March is Women’s History Month. As it happens, I have more material on the accomplishments of early Northside women than I can do in one month. So, I will be writing a series of women’s history columns. This month I will share the story of Dr. Rose Kidd Beere and the State Home for Dependent and Neglected Children, which was housed in our neighborhood.

For April, in honor of Earth Day, I will document the role of the Northside in developing Denver’s community garden system. In May, I will write about the Northside Women’s Club, and how they created the Northside Neighborhood House and worked to improve the quality of life on the Northside. 

Women’s suffrage was an important issue for Colorado, Denver and Northside women beginning with the territorial period. Women in the West were vital workers in building a new city and a new society. Denver women were activists including educators, lawyers, doctors and eventually politicians who helped change society for the better. Both the University of Denver and University of Colorado allowed women into their law and medical schools.

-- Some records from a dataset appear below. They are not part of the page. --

Lemma checkMinCLIVersion_flags : keeps_flags (checkMinCLIVersion pkg).
Proof. unfold checkMinCLIVersion. repeat flags_step. Qed.

Lemma Execute_deferred_flags : keeps_flags (Execute_deferred pkg).
Proof.
  unfold Execute_deferred.
  apply keeps_flags_bind; [keeps_call|intros grantType].
  destruct (String.eqb grantType "client_credentials"); [keeps_call|].
  apply keeps_flags_bind; [apply Execute_authenticate_flags|intros _].
  apply keeps_flags_bind; [apply Execute_organization_flags|intros _].
  apply checkMinCLIVersion_flags.
Qed.

Lemma Execute_endpoint_flags : keeps_flags Execute_endpoint.
Proof. unfold Execute_endpoint. repeat flags_step. Qed.

Lemma Execute_target_flags : keeps_flags (Execute_target pkg).
Proof. apply keeps_flags_keeps, Execute_target_keeps. Qed.

Lemma reloadActor_flags : keeps_flags reloadActor.
Proof. unfold reloadActor. repeat flags_step. Qed.

End KeepsFlags.

(** [Execute] never writes the user name, the organization, the space or
    the two flags of the command line, nor the terminal, the configuration
    and the two makers: of the receiver it may change the endpoint, the
    password, the passcode, the actor and the checker only. *)
Theorem Execute_keeps_flags (pkg : Packages) args cmd h :
  sameFlags cmd (receiver (Execute pkg args cmd h)).
Proof.
  revert cmd h. change (keeps_flags (Execute pkg args)). unfold Execute.
  apply keeps_flags_bind; [keeps_call|intros experimental].
  destruct (negb experimental); [keeps_call|].
  apply keeps_flags_bind; [keeps_call|intros _].
  apply keeps_flags_bind; [apply Execute_endpoint_flags|intros _].
  apply keeps_flags_bind; [keeps_call|intros _].
  apply keeps_flags_bind; [apply Execute_target_flags|intros _].
  apply keeps_flags_bind; [apply reloadActor_flags|intros _].
  apply keeps_flags_defer; [apply showStatus_flags|apply Execute_deferred_flags].
Qed.

(** ** The stages of a run *)

Lemma afterFlow_Ok (r : Result unit) : Ok tt = afterFlow r -> r = Ok tt.
Proof. destruct r as [[]|e|]; cbn; congruence. Qed.
(** ** The claims about the decorator *)

Lemma flat_map_declared_skipped (cs : list PyClass) (l : list nat) :
  (forall c k, skipped c = true -> cs !! c = Some k -> declared k = []) ->
  flat_map (declared_at cs) (List.filter (fun c => negb (skipped c)) l)
    = flat_map (declared_at cs) l.
Proof.
  intros Hs. induction l as [|c l IH]; simpl; [reflexivity|].
  destruct (skipped c) eqn:E; simpl; rewrite IH; [|reflexivity].
  unfold declared_at at 2. destruct (cs !! c) as [k|] eqn:Ek; [|reflexivity].
  rewrite (Hs c k E Ek). reflexivity.
Qed.

Lemma APIController___call___wf self cls w R w' :
  wf_world w -> APIController___call__ self cls w = Returns (R, w') -> wf_world w'.
Proof.
  intros Hwf Hcall.
  apply APIController___call___returns in Hcall
    as (a & kc & kR & a' & _ & Hkc & _ & _ & _ & Hfin & _).
  eapply finalized_class_wf; eassumption.
Qed.

(** C1 as the code has it. When the decorator returns, the method
    resolution order of the finalized class names every ancestor once,
    however many inheritance paths lead to it, and the call has added to
    the operations the controller already had, for every RouteFunction,
    as many operations as there are slots holding it in the classes of
    that order.  When no RouteFunction object sits in two slots of the
    classes that exist, a RouteFunction declared on an ancestor has been
    converted by the call into exactly one more operation. *)
Theorem route_functions_converted_once self cls w R w' a a' kR :
  wf_world w ->
  APIController___call__ self cls w = Returns (R, w') ->
  controllers w !! self = Some a ->
  controllers w' !! self = Some a' ->
  classes w' !! R = Some kR ->
  NoDup (cls_mro kR) /\
  (forall rf,
     conversions rf a' =
       conversions rf a
       + count_occ Nat.eq_dec
           (flat_map (declared_at (classes w')) (cls_mro kR)) rf) /\
  (NoDup (flat_map declared (classes w)) ->
   forall A kA rf,
     A ∈ cls_mro kR -> classes w' !! A = Some kA -> rf ∈ declared kA ->
     conversions rf a' = conversions rf a + 1).
Proof.
  intros Hwf Hcall Ha Ha' HkR.
  apply APIController___call___returns in Hcall
    as (a0 & kc & kR0 & a0' & Ha0 & Hkc & HkR0 & _ & _ & Hfin & Ha0' & _ & _ & Hconv).
  rewrite Ha in Ha0. injection Ha0 as <-.
  rewrite Ha' in Ha0'. injection Ha0' as <-.
  rewrite HkR in HkR0. injection HkR0 as <-.
  pose proof (finalized_class_wf _ _ _ _ _ _ _ Hwf Hkc Hfin) as Hwf'.
  pose proof (wf_mro_nodup w' Hwf' R kR HkR) as Hnodup.
  assert (Hall : forall rf,
            conversions rf a' =
              conversions rf a
              + count_occ Nat.eq_dec
                  (flat_map (declared_at (classes w')) (cls_mro kR)) rf).
  { intros rf. rewrite Hconv, flat_map_declared_skipped; [reflexivity|].
    apply (wf_skipped w' Hwf'). }
  split; [assumption|]. split; [assumption|].
  intros Hnd A kA rf HA HkA Hrf.
  apply nodup_declared_unshared in Hnd.
  pose proof (finalized_class_unshared _ _ _ _ _ _ _ Hnd Hkc Hfin) as Hun'.
  rewrite Hall. f_equal.
  apply (count_occ_flat_map_once _ _ A); try assumption.
  - unfold declared_at. rewrite HkA.
    apply NoDup_count_occ'.
    + apply NoDup_ListNoDup. eapply unshared_slots; eassumption.
    + apply list_elem_of_In. assumption.
  - intros B _ HBA. unfold declared_at.
    destruct (classes w' !! B) as [kB|] eqn:EB; [|apply not_elem_of_nil].
    intros HrfB. apply HBA.
    eapply (unshared_classes w' Hun' B A); eassumption.
Qed.

(** C4 as the code has it. When the decorator returns on a controller
    whose tags are empty, the tags become the one-element list holding
    the lowercased class name with every occurrence of "controller"
    removed. *)
Theorem default_tags_from_class_name self cls w R w' a kc :
  APIController___call__ self cls w = Returns (R, w') ->
  controllers w !! self = Some a ->
  classes w !! cls = Some kc ->
  truthy (_tags a) = false ->
  exists a', controllers w' !! self = Some a' /\
    _tags a' = VList [VStr (PyStr.replace "controller" "" (PyStr.lower (cls_name kc)))].
Proof.
  intros Hcall Ha Hkc Ht.
  apply APIController___call___returns in Hcall
    as (a0 & kc0 & kR & a' & Ha0 & Hkc0 & _ & _ & _ & _ & Ha' & Htags & _).
  rewrite Ha in Ha0. injection Ha0 as <-.
  rewrite Hkc in Hkc0. injection Hkc0 as <-.
  exists a'. split; [assumption|]. rewrite Htags, Ht. reflexivity.
Qed.
(** One turn of the outer loop of [TrendLine.distance]. *)
Definition distance_offset (self other : list TrendCell) (offset : nat)
    (min_distance : option Q) : result (option Q) :=
  total ← distance_total self other offset;
  match min_distance with
  | None => Ok (Some total)
  | Some m => if py_gt m total then Ok (Some total) else Ok (Some m)
  end.

(** The body of [TrendLine.distance] below its length guard. *)
Definition distance_aligned (self other : list TrendCell)
    : result (option Q) :=
  for_each (range (length other - length self + 1))
    (distance_offset self other) None.

(** [TrendLine.distance].  The guard's recursive call [other.distance(self)]
    fails the guard in the callee, so it is the body with the two lines
    exchanged. *)
Definition TrendLine_distance (self other : TrendLine) : result (option Q) :=
  if decide (length (data other) < length (data self))%nat
  then distance_aligned (data other) (data self)
  else distance_aligned (data self) (data other).

(** [TrendLine.trending] *)
Definition TrendLine_trending (self : TrendLine) : bool :=
  existsb trending (data self).

(** ** TrendModel *)

Record TrendModel : Type := mkTrendModel { trends : list TrendLine }.

Definition floor_one (m : Q) : Q := if py_eq m 0 then 1 else m.

(** One turn of the loop of [TrendModel.normalize].  The cells of a line are
    distinct objects, so the in-place division is a map over them. *)
Definition normalize_line (trend : TrendLine) : result TrendLine :=
  max_count ← py_max (map count (data trend));
  max_delta ← py_max (map delta (data trend));
  max_delta_delta ← py_max (map delta_delta (data trend));
  max_followers ← py_max (map avg_followers (data trend));
  max_statuses ← py_max (map avg_statuses (data trend));
  let max_count := floor_one max_count in
  let max_delta := floor_one max_delta in
  let max_delta_delta := floor_one max_delta_delta in
  let max_statuses := floor_one max_statuses in
  let max_followers := floor_one max_followers in
  Ok (mkTrendLine (name trend) (start_ts trend)
        (map (fun datum =>
                mkTrendCell (trending datum)
                  (count datum / max_count)
                  (delta datum / max_delta)
                  (delta_delta datum / max_delta_delta)
                  (avg_followers datum / max_followers)
                  (avg_statuses datum / max_statuses)
                  (retweets datum))
             (data trend))
        (window_size trend)).

(** [TrendModel.normalize] *)
Definition TrendModel_normalize (self : TrendModel) : result TrendModel :=
  mkTrendModel <$> comprehension normalize_line (trends self).

(** [enumerate(xs)] *)
Definition enumerate {A : Type} (xs : list A) : list (nat * A) :=
  zip (range (length xs)) xs.

(** The inner loop of [leave_one_out]: the match of line [i]. *)
Definition loo_scan (mat : list CellSeq) (i : nat) (trend_a : CellSeq)
    : result (option nat * option Q) :=
  for_each (enumerate mat)
    (fun '(j, trend_b) '(match_, min_distance) =>
       if decide (i = j) then Ok (match_, min_distance) else
       dist ← dtw_distance trend_a trend_b;
       match match_, min_distance with
       | None, _ => Ok (Some j, Some dist)
       | Some _, Some md =>
           if py_lt dist md then Ok (Some j, Some dist)
           else Ok (match_, min_distance)
       | Some _, None => Raise TypeError
       end)
    (None, None).

Record Tally : Type := mkTally {
  true_positives : Q;
  true_negatives : Q;
  false_positives : Q;
  false_negatives : Q
}.

(** The body of the outer loop of [leave_one_out]. *)
Definition loo_classify (mat : list CellSeq) (y : list Z)
    (it : nat * CellSeq) (t : Tally) : result Tally :=
  let '(i, trend_a) := it in
  '(match_, _) ← loo_scan mat i trend_a;
  a_trend ← getitem y i;
  match_trend ← match match_ with
                | Some j => getitem y j
                | None => Raise TypeError
                end;
  if (a_trend =? 1)%Z && (match_trend =? 1)%Z then
    Ok (mkTally (true_positives t + 1) (true_negatives t)
          (false_positives t) (false_negatives t))
  else if (a_trend =? 1)%Z && (match_trend =? 0)%Z then
    Ok (mkTally (true_positives t) (true_negatives t)
          (false_positives t) (false_negatives t + 1))
  else if (a_trend =? 0)%Z && (match_trend =? 1)%Z then
    Ok (mkTally (true_positives t) (true_negatives t)
          (false_positives t + 1) (false_negatives t))
  else
    Ok (mkTally (true_positives t) (true_negatives t + 1)
          (false_positives t) (false_negatives t)).

(** [TrendModel.leave_one_out].  [trend.data] is the line's Python list. *)
Definition TrendModel_leave_one_out (self : TrendModel) : result (Q * Q) :=
  self ← TrendModel_normalize self;
  let mat := map (fun trend => PyList (data trend)) (trends self) in
  y ← comprehension
        (fun trend =>
           t ← attr_trending (PyList (data trend));
           Ok (if t : bool then 1%Z else 0%Z))
        (trends self);
  t ← for_each (enumerate mat) (loo_classify mat y) (mkTally 0 0 0 0);
  precision ← py_div (true_positives t) (true_positives t + false_positives t);
  recall ← py_div (true_positives t) (true_positives t + false_negatives t);
  Ok (precision, recall).

(** ** TwitterTrend and TrendLine.from_twitter_trend *)

Record TwitterTrend : Type := mkTwitterTrend {
  tt_name : string;
  timestamps : list Z;
  tt_window_size : Z
}.

(** The local variables of [from_twitter_trend]. *)
Record RunState : Type := mkRunState {
  longest_consecutive : nat;
  start_longest : option Z;
  start_consecutive : option Z;
  current_consecutive : nat;
  last_timestamp : option Z
}.

Definition run_init : RunState := mkRunState 0 None None 0 None.

(** The body of the loop over the timestamps. *)
Definition run_step (window_size : Z) (ts : Z) (st : RunState)
    : result RunState :=
  st' ←
    match start_consecutive st with
    | None =>
        Ok (mkRunState (longest_consecutive st) (start_longest st)
              (Some ts) 1 (last_timestamp st))
    | Some _ =>
        match last_timestamp st with
        | None => Raise TypeError
        | Some last =>
            if (ts =? last + window_size)%Z then
              Ok (mkRunState (longest_consecutive st) (start_longest st)
                    (start_consecutive st) (current_consecutive st + 1)
                    (last_timestamp st))
            else
              match start_longest st with
              | None =>
                  Ok (mkRunState (current_consecutive st)
                        (start_consecutive st) (start_consecutive st)
                        (current_consecutive st) (last_timestamp st))
              | Some _ =>
                  if (longest_consecutive st <? current_consecutive st)%nat
                  then
                    Ok (mkRunState (current_consecutive st)
                          (start_consecutive st) (start_consecutive st)
                          (current_consecutive st) (last_timestamp st))
                  else
                    Ok (mkRunState (longest_consecutive st)
                          (start_longest st) None 0 (last_timestamp st))
              end
        end
    end;
  Ok (mkRunState (longest_consecutive st') (start_longest st')
        (start_consecutive st') (current_consecutive st') (Some ts)).

Definition TrendLine_from_twitter_trend (window_size : Z)
    (twitter_trend : TwitterTrend) : result TrendLine :=
  st ← for_each (timestamps twitter_trend) (run_step window_size) run_init;
  let data := replicate (longest_consecutive st) (TrendCell_new true) in
  Ok (mkTrendLine (tt_name twitter_trend) (start_longest st) data window_size).

(** The runs the documentation speaks of: the maximal blocks of
    neighbouring timestamps that are exactly [w] apart, and the first of
    the longest of them. *)
Fixpoint runs_spec (w : Z) (ts : list Z) : list (list Z) :=
  match ts with
  | [] => []
  | t :: rest =>
      match runs_spec w rest with
      | (t' :: r) :: rs =>
          if (t' =? t + w)%Z then (t :: t' :: r) :: rs
          else [t] :: (t' :: r) :: rs
      | _ => [[t]]
      end
  end.

Definition longest_run_spec (w : Z) (ts : list Z) : list Z :=
  fold_left (fun best r => if (length best <? length r)%nat then r else best)
    (runs_spec w ts) [].

(** ** The positive lines of model_from_files *)

Definition TREND_PREEMT : nat := 90.
Definition MINIMUM_TREND_SIZE : nat := 15.

(** "Remove any short trends" *)
Definition remove_short (positive_trends : list TrendLine) : list TrendLine :=
  filter (fun trend => (MINIMUM_TREND_SIZE <= length (data trend))%nat)
    positive_trends.

(** The body of the loop that prepends the lead-in cells to one line. *)
Definition preempt (trend : TrendLine) : result TrendLine :=
  let preempt_cells :=
    replicate TREND_PREEMT (TrendCell_new false) ++ data trend in
  match start_ts trend with
  | None => Raise TypeError
  | Some s =>
      Ok (mkTrendLine (name trend)
            (Some (s - window_size trend * Z.of_nat TREND_PREEMT)%Z)
            preempt_cells (window_size trend))
  end.

(** [model_from_files] from the trends read to the padded positive lines. *)
Definition positive_trends_from (twitter_trends : list TwitterTrend)
    : result (list TrendLine) :=
  positive_trends ←
    comprehension (TrendLine_from_twitter_trend 120) twitter_trends;
  let positive_trends := remove_short positive_trends in
  comprehension preempt positive_trends.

In 1875, the first group of suffragists petitioned the members of the constitutional convention to add women’s voting rights to the new state constitution. Although that persuasion failed, it did get women the right to vote in school elections and to hold school offices. 

A second campaign in 1893 was more successful when the men of the state voted to grant women the full franchise. The Northside Women’s Club, a progressive organization, worked hard to promote women’s voting rights. This opened the door to three women serving in the state assembly in 1898. These women joined other progressives in passing legislation that established a number of helping institutions. One was the State Home for Dependent and Neglected Children.

Enter Rose Kidd Beere.

Rose Kidd Beere, left, stands with three of the other nurses serving in the Philippines in 1898-99. Photo courtesy of VFW Post No. 1

Rose Kidd Beere was a doctor in Colorado in the 19th century. Her long career saw her serving mostly in public health positions, and she was often the first to take a leadership role in a public organization. She did all of this while she was single-handedly raising three sons. 

Born in Indiana and raised at western military posts, Rose married a young attorney named Edmund Beere, and their three sons were born by the late 1880s. After being widowed, Rose trained at the Northwestern University Women’s Medical College. In 1892, Dr. Beere moved to Durango, Colorado, to practice medicine. 

This is the building that housed the State Home for Dependent and Neglected Children as seen in 2024. Photo courtesy of Geoffrey Hunt

In the early 1890s the new state assembly passed a law that established an institution to care for neglected and deserted children from around Colorado. They purchased a building that had been the Baptist orphanage, located at 633 Bert St. (3223 Vallejo), in North Denver.

In 1895 Gov. Alva Adams asked Dr. Rose Kidd Beere to take over as the first superintendent of the new State Home. Rose and her sons Donald, Edmund and Robert left Durango and moved to Denver, where they lived on the top floor of the Home. 

In 1896, the first year of operation, they housed 60 children. The State Home stayed in North Denver until it outgrew the building. In 1920, it moved to 2305 South Washington St. in South Denver and ran there until 1971.

Then, in 1898, the United States went to war with Spain on the island of Cuba as well as in the Philippine Islands. The First Colorado Infantry fought in the Philippines. Rose left her post and went, not as a doctor but as a nurse, to care for the troops. Rose helped run a convalescent hospital in Manila and frequently championed the troops’ issues. She also treated both Americans and Filipinos on the battlefield.

After a year, she returned to Denver and became the health officer for the Denver Public Schools, setting up the first dental clinic for poor children. Then she served as the doctor at the County Poor Farm followed by becoming the first woman to be superintendent of Denver General Hospital.

Finally, in 1917, she opened a sanitarium called Rest-A-While to take care of soldiers returning from World War I. The institution was at 5005 Perry St. in Berkeley. Rose moved to Washington, D.C., and died there in 1927 at the age of 68.

* Compliments of American historian Laurel Thatcher Ulrich, who is credited for coining this popular feminist slogan in 1976.

Dr. Rebecca A. Hunt has been a resident of North Denver since 1993. She worked in museums and then taught museum studies and Colorado, Denver, women’s and immigration history at the University of Colorado Denver until she retired in 2020.